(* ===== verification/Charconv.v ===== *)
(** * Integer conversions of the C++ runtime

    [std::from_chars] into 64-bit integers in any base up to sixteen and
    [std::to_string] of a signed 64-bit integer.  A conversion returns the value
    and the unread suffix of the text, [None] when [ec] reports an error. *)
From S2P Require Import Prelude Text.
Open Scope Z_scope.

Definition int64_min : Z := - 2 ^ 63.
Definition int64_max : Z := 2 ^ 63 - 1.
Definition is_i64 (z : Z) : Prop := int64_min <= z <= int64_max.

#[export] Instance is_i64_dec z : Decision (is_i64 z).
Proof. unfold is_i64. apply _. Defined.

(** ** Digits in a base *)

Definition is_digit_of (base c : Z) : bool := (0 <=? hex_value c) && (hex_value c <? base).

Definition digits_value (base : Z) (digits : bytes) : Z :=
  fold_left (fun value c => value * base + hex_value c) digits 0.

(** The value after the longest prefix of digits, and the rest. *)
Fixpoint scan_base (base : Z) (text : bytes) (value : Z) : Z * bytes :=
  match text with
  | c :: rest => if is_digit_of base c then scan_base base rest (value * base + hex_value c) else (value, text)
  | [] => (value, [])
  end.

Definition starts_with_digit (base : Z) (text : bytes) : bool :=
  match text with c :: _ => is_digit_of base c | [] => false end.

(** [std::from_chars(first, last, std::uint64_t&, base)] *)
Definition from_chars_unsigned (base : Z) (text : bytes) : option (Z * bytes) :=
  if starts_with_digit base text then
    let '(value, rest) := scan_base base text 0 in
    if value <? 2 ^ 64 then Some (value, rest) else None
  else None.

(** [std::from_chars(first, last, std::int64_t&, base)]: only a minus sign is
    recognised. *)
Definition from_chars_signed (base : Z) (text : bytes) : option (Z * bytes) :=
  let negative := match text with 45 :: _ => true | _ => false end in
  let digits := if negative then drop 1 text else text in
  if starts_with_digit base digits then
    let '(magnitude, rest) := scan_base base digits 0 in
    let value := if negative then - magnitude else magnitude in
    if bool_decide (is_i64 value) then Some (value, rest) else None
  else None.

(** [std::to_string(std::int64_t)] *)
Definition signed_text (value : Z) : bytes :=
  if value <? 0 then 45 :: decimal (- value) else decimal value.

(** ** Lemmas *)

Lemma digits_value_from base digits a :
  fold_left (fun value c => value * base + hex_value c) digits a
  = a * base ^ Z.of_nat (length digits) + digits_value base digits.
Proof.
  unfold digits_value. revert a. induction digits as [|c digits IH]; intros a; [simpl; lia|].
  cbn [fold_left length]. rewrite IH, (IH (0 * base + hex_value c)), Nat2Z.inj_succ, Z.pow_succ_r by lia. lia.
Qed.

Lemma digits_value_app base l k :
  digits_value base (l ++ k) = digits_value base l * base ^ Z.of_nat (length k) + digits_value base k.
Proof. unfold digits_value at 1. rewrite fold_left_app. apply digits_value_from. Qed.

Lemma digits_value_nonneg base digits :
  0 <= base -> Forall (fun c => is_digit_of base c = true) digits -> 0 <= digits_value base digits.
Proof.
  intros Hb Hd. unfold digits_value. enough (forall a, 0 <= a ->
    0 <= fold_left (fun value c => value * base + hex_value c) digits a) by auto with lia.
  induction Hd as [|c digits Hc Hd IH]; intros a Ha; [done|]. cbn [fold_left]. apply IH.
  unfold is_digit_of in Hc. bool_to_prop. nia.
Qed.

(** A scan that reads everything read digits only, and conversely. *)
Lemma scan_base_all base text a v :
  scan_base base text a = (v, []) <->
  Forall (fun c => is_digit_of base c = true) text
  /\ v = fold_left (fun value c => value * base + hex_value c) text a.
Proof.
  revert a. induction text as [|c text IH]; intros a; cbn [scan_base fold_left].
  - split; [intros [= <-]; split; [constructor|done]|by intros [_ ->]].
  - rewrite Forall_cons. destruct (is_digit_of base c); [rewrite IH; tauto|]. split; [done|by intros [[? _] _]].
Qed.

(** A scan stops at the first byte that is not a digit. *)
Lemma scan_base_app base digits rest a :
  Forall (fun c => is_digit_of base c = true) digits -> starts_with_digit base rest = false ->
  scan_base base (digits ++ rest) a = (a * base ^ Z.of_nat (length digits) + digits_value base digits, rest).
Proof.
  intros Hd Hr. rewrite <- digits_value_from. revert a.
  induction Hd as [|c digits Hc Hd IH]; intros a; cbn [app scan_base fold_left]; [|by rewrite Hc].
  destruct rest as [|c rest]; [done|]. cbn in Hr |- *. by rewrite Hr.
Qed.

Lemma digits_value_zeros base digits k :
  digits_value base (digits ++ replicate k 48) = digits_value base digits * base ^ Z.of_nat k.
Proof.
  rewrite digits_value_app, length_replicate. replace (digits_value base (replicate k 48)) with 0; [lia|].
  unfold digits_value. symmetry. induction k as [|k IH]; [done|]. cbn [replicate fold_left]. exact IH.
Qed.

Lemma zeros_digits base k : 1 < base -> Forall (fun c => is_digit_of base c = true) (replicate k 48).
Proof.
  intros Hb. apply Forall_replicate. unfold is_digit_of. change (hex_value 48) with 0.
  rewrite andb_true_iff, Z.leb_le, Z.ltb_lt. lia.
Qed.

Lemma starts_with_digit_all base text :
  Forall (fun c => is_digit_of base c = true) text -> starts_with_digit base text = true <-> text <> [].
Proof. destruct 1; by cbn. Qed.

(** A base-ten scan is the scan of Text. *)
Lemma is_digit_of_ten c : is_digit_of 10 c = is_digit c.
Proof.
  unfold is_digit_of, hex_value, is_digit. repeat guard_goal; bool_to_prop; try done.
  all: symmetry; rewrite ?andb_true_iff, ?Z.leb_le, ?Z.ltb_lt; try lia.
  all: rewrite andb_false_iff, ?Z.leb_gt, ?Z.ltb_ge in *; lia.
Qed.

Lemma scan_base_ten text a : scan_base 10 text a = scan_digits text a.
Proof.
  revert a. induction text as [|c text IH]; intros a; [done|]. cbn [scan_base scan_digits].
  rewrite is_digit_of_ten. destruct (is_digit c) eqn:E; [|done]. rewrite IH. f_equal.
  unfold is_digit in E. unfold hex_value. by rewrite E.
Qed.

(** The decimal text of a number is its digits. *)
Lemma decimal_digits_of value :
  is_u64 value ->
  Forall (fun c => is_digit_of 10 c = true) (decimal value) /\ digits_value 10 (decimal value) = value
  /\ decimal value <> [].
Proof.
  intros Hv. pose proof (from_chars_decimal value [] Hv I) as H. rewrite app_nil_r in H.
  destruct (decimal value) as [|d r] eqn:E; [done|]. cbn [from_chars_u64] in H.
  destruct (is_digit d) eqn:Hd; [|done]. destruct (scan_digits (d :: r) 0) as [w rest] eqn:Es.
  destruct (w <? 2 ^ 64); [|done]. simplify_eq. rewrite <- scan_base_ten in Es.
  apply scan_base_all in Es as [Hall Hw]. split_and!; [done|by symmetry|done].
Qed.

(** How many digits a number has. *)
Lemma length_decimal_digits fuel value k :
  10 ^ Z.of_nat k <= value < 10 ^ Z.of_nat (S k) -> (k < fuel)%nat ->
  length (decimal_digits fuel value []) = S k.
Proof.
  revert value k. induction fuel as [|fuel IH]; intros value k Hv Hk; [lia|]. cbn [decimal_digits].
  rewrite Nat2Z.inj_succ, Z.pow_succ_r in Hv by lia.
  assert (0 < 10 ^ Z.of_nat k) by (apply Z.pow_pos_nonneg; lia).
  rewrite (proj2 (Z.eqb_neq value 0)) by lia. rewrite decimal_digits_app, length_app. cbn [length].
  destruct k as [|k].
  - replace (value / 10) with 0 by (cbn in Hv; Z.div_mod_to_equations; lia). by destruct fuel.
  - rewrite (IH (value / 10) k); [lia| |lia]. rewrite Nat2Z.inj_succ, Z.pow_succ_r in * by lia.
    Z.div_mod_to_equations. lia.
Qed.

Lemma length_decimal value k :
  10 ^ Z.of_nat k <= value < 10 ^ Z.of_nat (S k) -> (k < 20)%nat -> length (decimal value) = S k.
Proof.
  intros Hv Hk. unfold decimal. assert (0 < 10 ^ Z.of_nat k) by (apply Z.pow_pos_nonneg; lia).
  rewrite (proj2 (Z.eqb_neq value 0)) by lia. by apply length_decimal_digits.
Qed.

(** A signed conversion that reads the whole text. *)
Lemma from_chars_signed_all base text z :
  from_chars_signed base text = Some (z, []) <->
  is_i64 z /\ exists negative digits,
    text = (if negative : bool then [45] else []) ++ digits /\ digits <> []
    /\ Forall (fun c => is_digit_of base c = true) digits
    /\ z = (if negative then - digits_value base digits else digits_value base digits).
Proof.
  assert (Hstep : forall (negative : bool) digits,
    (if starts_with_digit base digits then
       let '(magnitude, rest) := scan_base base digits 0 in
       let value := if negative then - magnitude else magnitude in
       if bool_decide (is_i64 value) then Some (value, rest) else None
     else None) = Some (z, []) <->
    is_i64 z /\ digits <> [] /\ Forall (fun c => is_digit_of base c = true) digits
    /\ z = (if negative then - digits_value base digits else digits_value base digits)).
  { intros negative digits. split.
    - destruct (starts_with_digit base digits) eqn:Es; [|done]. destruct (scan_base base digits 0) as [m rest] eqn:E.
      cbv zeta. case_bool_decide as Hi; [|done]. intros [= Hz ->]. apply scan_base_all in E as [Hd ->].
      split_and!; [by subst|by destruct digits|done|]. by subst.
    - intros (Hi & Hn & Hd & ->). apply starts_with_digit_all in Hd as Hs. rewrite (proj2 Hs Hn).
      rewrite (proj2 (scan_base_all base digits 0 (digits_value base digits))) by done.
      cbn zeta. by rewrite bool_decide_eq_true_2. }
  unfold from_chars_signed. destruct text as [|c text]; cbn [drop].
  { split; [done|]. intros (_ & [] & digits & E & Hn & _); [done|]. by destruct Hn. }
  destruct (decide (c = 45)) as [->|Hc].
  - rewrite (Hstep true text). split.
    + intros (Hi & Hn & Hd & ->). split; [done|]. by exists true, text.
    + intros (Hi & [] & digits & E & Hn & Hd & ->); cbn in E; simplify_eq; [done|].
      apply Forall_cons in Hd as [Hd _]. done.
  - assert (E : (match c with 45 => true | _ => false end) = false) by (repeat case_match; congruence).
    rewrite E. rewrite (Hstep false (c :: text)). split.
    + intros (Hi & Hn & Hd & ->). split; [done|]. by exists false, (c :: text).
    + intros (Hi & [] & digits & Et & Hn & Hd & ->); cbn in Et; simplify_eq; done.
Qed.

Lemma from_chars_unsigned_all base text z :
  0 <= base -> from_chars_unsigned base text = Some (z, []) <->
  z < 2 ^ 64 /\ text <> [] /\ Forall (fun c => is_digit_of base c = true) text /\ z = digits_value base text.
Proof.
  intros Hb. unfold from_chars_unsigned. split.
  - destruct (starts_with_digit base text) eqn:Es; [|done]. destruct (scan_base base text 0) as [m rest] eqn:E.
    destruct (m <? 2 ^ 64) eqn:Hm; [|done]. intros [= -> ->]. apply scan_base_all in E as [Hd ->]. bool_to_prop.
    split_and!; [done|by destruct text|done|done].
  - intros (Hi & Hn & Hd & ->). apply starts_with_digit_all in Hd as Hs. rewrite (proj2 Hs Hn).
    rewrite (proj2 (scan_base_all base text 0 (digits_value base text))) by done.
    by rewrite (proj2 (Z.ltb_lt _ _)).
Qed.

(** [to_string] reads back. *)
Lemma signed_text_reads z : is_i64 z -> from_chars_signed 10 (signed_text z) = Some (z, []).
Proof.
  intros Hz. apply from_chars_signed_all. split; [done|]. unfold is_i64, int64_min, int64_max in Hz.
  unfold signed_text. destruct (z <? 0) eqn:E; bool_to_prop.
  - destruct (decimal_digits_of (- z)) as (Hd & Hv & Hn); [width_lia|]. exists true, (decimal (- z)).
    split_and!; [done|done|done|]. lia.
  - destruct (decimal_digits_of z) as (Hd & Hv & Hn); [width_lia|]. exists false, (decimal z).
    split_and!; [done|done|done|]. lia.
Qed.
***
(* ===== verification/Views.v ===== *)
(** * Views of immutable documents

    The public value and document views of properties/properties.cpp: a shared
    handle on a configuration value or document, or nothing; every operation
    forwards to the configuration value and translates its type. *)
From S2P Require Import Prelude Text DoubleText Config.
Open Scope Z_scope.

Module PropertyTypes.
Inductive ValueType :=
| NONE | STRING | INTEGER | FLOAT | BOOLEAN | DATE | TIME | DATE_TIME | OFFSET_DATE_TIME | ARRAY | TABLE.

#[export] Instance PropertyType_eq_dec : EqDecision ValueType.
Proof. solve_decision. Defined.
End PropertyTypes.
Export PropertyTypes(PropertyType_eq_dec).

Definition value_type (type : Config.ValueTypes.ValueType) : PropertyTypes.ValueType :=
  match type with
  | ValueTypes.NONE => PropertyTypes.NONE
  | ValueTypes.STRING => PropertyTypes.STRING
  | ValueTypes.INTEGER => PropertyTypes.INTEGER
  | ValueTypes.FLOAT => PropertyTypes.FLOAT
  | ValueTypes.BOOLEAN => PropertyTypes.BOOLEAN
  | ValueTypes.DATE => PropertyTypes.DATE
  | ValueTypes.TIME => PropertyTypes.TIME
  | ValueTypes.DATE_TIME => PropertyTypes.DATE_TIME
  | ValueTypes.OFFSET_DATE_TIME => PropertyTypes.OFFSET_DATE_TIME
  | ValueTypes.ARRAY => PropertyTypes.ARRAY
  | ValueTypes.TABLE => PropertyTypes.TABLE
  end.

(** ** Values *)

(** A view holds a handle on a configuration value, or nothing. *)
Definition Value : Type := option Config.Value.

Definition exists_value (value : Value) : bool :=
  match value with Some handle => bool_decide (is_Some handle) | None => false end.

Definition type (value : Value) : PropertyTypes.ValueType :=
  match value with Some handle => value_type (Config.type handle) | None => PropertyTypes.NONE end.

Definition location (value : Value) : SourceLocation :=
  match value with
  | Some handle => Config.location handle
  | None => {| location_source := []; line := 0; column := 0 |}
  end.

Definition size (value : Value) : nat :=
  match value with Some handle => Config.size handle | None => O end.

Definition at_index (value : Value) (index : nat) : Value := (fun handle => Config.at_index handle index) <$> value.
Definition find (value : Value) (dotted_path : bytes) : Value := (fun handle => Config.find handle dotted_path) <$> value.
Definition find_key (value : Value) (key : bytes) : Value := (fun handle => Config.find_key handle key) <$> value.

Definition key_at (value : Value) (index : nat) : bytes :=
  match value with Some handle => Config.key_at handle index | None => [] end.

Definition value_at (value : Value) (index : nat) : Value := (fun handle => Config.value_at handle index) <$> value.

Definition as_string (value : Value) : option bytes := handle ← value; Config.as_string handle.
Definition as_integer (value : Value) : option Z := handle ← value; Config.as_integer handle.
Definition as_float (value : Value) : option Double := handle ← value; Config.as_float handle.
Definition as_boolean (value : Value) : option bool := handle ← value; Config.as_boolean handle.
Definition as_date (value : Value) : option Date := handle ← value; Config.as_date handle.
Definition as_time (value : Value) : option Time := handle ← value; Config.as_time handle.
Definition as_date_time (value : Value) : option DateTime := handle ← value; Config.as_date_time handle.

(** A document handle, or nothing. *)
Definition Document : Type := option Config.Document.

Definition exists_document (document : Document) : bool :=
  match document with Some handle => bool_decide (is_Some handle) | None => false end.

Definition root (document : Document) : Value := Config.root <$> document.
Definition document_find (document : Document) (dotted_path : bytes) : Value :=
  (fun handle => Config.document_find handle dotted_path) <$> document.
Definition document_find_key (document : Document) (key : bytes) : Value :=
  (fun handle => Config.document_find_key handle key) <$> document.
***
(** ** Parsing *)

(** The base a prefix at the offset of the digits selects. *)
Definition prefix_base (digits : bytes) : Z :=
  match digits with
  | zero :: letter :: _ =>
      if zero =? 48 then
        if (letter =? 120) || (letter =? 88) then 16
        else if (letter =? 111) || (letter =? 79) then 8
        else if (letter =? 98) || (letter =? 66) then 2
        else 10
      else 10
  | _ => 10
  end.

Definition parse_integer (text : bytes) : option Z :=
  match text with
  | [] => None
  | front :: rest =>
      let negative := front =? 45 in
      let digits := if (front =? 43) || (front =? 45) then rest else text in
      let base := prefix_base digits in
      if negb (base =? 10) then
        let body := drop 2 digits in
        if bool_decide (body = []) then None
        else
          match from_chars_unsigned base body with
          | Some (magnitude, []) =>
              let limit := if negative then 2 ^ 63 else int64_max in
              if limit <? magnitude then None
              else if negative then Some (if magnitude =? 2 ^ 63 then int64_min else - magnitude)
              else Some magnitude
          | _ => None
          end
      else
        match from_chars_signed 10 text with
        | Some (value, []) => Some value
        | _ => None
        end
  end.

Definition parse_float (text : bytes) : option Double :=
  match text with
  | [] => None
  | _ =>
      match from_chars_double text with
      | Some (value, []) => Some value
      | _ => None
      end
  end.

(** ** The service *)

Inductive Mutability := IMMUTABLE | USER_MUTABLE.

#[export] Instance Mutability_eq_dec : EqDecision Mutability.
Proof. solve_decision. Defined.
***
> What this task involves
Among the records above, only the lines between the line holding "#[export] Instance PropertyType_eq_dec" and the line holding "ValueTypes.INTEGER => PropertyTypes.INTEGER", inclusive, are to be output, exactly as written.

> Output of the task
#[export] Instance PropertyType_eq_dec : EqDecision ValueType.
Proof. solve_decision. Defined.
End PropertyTypes.
Export PropertyTypes(PropertyType_eq_dec).

Definition value_type (type : Config.ValueTypes.ValueType) : PropertyTypes.ValueType :=
  match type with
  | ValueTypes.NONE => PropertyTypes.NONE
  | ValueTypes.STRING => PropertyTypes.STRING
  | ValueTypes.INTEGER => PropertyTypes.INTEGER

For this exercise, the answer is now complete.